Overall it has been a frustrating experience for both of us. 

I know, I know, “it’s more fun in the Philippines”.


----------



## GWrobes (May 7, 2014)

Oh the memories of what I had to go thru in order to get that fiance visa on my passport (that also took forever to process). 

Im curious, when you applied for retirement visa, did u have to go thru all the hassles?


----------



## jon1 (Mar 18, 2012)

I can just imagine on the fiance visa. I know that is probably 10x more involved (medical exams, certifications, etc.).

I am on a tourist visa for now. When we take our next trip abroad, my wife is going to ask for a 13A visa on arrival. Then I just do the annual renewal for 300p.
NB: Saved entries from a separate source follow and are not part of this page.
Lemma checks_after_id_ran (marker : dict) :
  ran (snd (checks_after_id marker init_state)) = checks_reached marker.
Proof.
  unfold checks_after_id, checks_reached.
  set (F := dict_get_default marker (lit "frame") VNone).
  set (E := dict_get_default marker (lit "examples") VNone).
  unfold vbind at 1. cbn [enter init_state errors warnings ran app].
  unfold vbind at 1.
  pose proof (appends_validate_frame_structure F
                {| errors := []; warnings := []; ran := [CkFrame] |}) as HF.
  pose proof (keeps_ran_validate_frame_structure F init_state) as HFr.
  destruct (validate_frame_structure F init_state) as [rf df].
  cbn [fst snd] in *. rewrite HF. clear HF.
  cbn [init_state ran] in HFr.
  assert (Es1 : ran (extend {| errors := []; warnings := []; ran := [CkFrame] |} df)
                = [CkFrame]).
  { unfold extend. cbn [ran]. now rewrite HFr. }
  set (s1 := extend {| errors := []; warnings := []; ran := [CkFrame] |} df)
    in *.
  destruct rf as [[|]|e]; cbn [negb]; try exact Es1.
  unfold vbind at 1. cbn [enter].
  set (s2 := {| errors := errors s1; warnings := warnings s1;
                ran := ran s1 ++ [CkExamples] |}).
  unfold vbind at 1.
  pose proof (appends_validate_examples E s2) as HE.
  pose proof (keeps_ran_validate_examples E init_state) as HEr.
  destruct (validate_examples E init_state) as [re de].
  cbn [fst snd] in *. rewrite HE. clear HE. cbn [init_state ran] in HEr.
  assert (Es3 : ran (extend s2 de) = [CkFrame; CkExamples]).
  { unfold extend, s2. cbn [ran]. now rewrite HEr, Es1, app_nil_r. }
  set (s3 := extend s2 de) in *.
  destruct re as [[|]|e]; cbn [negb]; try exact Es3.
  unfold vbind at 1. cbn [enter].
  rewrite (ran_appends _ _ (appends_checks_from_xor marker)).
  cbn [ran]. now rewrite Es3.
Qed.

Lemma checks_after_id_result (marker : dict) :
  fst (checks_after_id marker init_state) = Ok true ->
  fst (validate_frame_structure
         (dict_get_default marker (lit "frame") VNone) init_state) = Ok true
  /\ fst (validate_examples
            (dict_get_default marker (lit "examples") VNone) init_state)
     = Ok true.
Proof.
  unfold checks_after_id.
  set (F := dict_get_default marker (lit "frame") VNone).
  set (E := dict_get_default marker (lit "examples") VNone).
  unfold vbind at 1. cbn [enter init_state errors warnings ran app].
  unfold vbind at 1.
  rewrite (appends_validate_frame_structure F).
  destruct (validate_frame_structure F init_state) as [rf df].
  cbn [fst snd].
  destruct rf as [[|]|e]; cbn [negb]; try (cbn [ret fst]; discriminate).
  unfold vbind at 1. cbn [enter]. unfold vbind at 1.
  rewrite (appends_validate_examples E).
  destruct (validate_examples E init_state) as [re de].
  cbn [fst snd].
  destruct re as [[|]|e]; cbn [negb]; try (cbn [ret fst]; discriminate).
  auto.
Qed.

Lemma missing_from_set_id (marker : dict) (v : pyval) :
  missing_from required_fields marker = [] ->
  missing_from required_fields (dict_set marker (lit "_id") v) = []
  /\ dict_has marker (lit "_id") = true.
Proof.
  unfold missing_from, required_fields. cbn [filter].
  rewrite !dict_has_set.
  change (str_eqb (lit "_id") (lit "_id")) with true.
  change (str_eqb (lit "frame") (lit "_id")) with false.
  change (str_eqb (lit "examples") (lit "_id")) with false.
  cbn [orb].
  destruct (dict_has marker (lit "_id")); cbn [negb]; [|discriminate].
  auto.
Qed.

(** [validate_marker] on a marker that has the required fields. *)
Lemma validate_marker_with_required (marker : dict) :
  missing_from required_fields marker = [] ->
  let bad_id := negb (id_ok (dict_get_default marker (lit "_id") VNone)) in
  let r := fst (checks_after_id marker init_state) in
  let d := snd (checks_after_id marker init_state) in
  let st := {| errors := (if bad_id then [EIdNotNonEmptyString] else [])
                         ++ errors d;
               warnings := warnings d; ran := ran d |} in
  validate_marker marker
  = (match r with
     | Ok true => Ok (Nat.eqb (List.length (errors st)) 0)
     | other => other
     end, st).
Proof.
  intros H. cbv zeta. unfold validate_marker.
  rewrite (validate_marker_from_checks _ _ H).
  unfold vbind, id_step.
  destruct (negb (id_ok (dict_get_default marker (lit "_id") VNone))).
  - cbn [add_error init_state errors warnings ran app].
    rewrite (appends_checks_after_id marker).
    destruct (checks_after_id marker init_state) as [[[|]|e] d];
      reflexivity.
  - cbn [ret].
    destruct (checks_after_id marker init_state) as [[[|]|e] d];
      destruct d; reflexivity.
Qed.

Lemma frame_fields_loop_verdict (frame : dict) (fields : list str)
  (st : vstate) :
  forallb (dict_has frame) fields = true ->
  exists ws e,
    frame_fields_loop frame fields st
    = (Ok (forallb (field_is_str frame) fields),
       {| errors := errors st
                    ++ (if forallb (field_is_str frame) fields
                        then [] else [e]);
          warnings := warnings st ++ ws; ran := ran st |}).
Proof.
  revert st. induction fields as [|field rest IH]; intros st H.
  - exists [], EFrameNotDict. simpl. rewrite !app_nil_r. destruct st.
    reflexivity.
  - cbn [forallb] in *. apply andb_true_iff in H as [Hf Hr].
    cbn [frame_fields_loop]. unfold dict_has in Hf.
    unfold field_is_str at 1 3.
    destruct (dict_get frame field) as [v|]; [|discriminate].
    destruct v as [ |b|z|s|l|d]; cbn [is_str andb];
      try (exists [], (EFrameFieldNotString field);
           unfold vbind, add_error, ret; cbn [errors warnings ran];
           rewrite app_nil_r; reflexivity).
    unfold vbind at 1.
    destruct (is_empty (strip s)).
    + cbn [add_warning].
      destruct (IH {| errors := errors st;
                      warnings := warnings st ++ [WFrameFieldEmpty field];
                      ran := ran st |} Hr) as (ws & e & E).
      exists (WFrameFieldEmpty field :: ws), e.
      etransitivity; [exact E|]. cbn [errors warnings ran].
      rewrite <- app_assoc. reflexivity.
    + cbn [ret]. destruct (IH st Hr) as (ws & e & E).
      exists ws, e. exact E.
Qed.

Lemma frame_accepted_has (frame : dict) :
  frame_accepted frame = true -> forallb (dict_has frame) frame_fields = true.
Proof.
  unfold frame_accepted. rewrite !forallb_forall. intros H k Hk.
  specialize (H k Hk). unfold field_is_str, dict_has in *.
  destruct (dict_get frame k); [reflexivity|discriminate].
Qed.

Lemma validate_frame_structure_verdict (frame : dict) (st : vstate) :
  exists ws e,
    validate_frame_structure (VDict frame) st
    = (Ok (frame_accepted frame),
       {| errors := errors st ++ (if frame_accepted frame then [] else [e]);
          warnings := warnings st ++ ws; ran := ran st |}).
Proof.
  unfold validate_frame_structure, missing_from.
  destruct (forallb (dict_has frame) frame_fields) eqn:Hall.
  - assert (E : filter (fun f => negb (dict_has frame f)) frame_fields = []).
    { clear -Hall. induction frame_fields as [|k l IH]; [reflexivity|].
      simpl in *. apply andb_true_iff in Hall as [Hk Hl].
      rewrite Hk. simpl. auto. }
    rewrite E. cbn [List.length Nat.eqb negb].
    now apply frame_fields_loop_verdict.
  - assert (Hacc : frame_accepted frame = false).
    { destruct (frame_accepted frame) eqn:E; [|reflexivity].
      apply frame_accepted_has in E. congruence. }
    rewrite Hacc.
    destruct (filter (fun f => negb (dict_has frame f)) frame_fields)
      as [|k l] eqn:E.
    + exfalso. clear Hacc. revert Hall E.
      induction frame_fields as [|k l IH]; [discriminate|].
      simpl. destruct (dict_has frame k); simpl; [auto|discriminate].
    + exists [], (EFrameMissingFields (k :: l)).
      cbn [List.length Nat.eqb negb]. unfold vbind, add_error, ret.
      now rewrite app_nil_r.
Qed.

Lemma checks_after_id_fst (marker : dict) :
  fst (checks_after_id marker init_state)
  = match fst (validate_frame_structure
                 (dict_get_default marker (lit "frame") VNone) init_state) with
    | Ok true =>
        match fst (validate_examples
                     (dict_get_default marker (lit "examples") VNone)
                     init_state) with
        | Ok true => fst (checks_from_xor marker init_state)
        | other => other
        end
    | other => other
    end.
Proof.
  unfold checks_after_id.
  set (F := dict_get_default marker (lit "frame") VNone).
  set (E := dict_get_default marker (lit "examples") VNone).
  unfold vbind at 1. cbn [enter init_state errors warnings ran app].
  unfold vbind at 1.
  rewrite (appends_validate_frame_structure F).
  destruct (validate_frame_structure F init_state) as [rf df].
  cbn [fst snd].
  destruct rf as [[|]|e]; cbn [negb]; try reflexivity.
  unfold vbind at 1. cbn [enter]. unfold vbind at 1.
  rewrite (appends_validate_examples E).
  destruct (validate_examples E init_state) as [re de].
  cbn [fst snd].
  destruct re as [[|]|e]; cbn [negb]; try reflexivity.
  unfold vbind at 1. cbn [enter].
  now rewrite (appends_checks_from_xor marker).
Qed.

(** C8, as stated, fails: a frame that has the four required keys and one
    more is accepted without an error, and a marker with such a frame is
    valid. *)
Lemma extra_frame_key_is_accepted :
  dict_keys frame_with_note
  = [lit "signal"; lit "concept"; lit "pragmatics"; lit "narrative";
     lit "note"]
  /\ validate_frame_structure (VDict frame_with_note) init_state
     = (Ok true, init_state)
  /\ fst (validate_marker marker_with_note) = Ok true
  /\ errors (snd (validate_marker marker_with_note)) = [].
Proof. repeat split; reflexivity. Qed.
If that doesn't work, I will just do the tourist visa as I am between jobs right now.


----------



## JimnNila143 (Jul 23, 2013)

Oh the Memories!, Thanks...One of the things one must realize, especially in the Philippines, if one is in a hurry, especially a big hurry, hurry up and wait. Because it is hard for me to travel and not easy doing it, my sweet wife, for 4 years, could go to the PBI and take care of my annual ARC renewal, now that has changed, I have to be present. The first time my wife did the renewal, they wanted to delay it and even though she knows that big voicing a government worker is never the path to take, she did big voice, one time, one particular worker. They got my ARC done pronto.


----------



## JimnNila143 (Jul 23, 2013)

*Fiancee visa*



jon1 said:


> I can just imagine on the fiance visa. I know that is probably 10x more involved (medical exams, certifications, etc.).
> 
> I am on a tourist visa for now. When we take our next trip abroad, my wife is going to ask for a 13A visa on arrival. Then I just do the annual renewal for 300p. If that doesn't work, I will just do the tourist visa as I am between jobs right now.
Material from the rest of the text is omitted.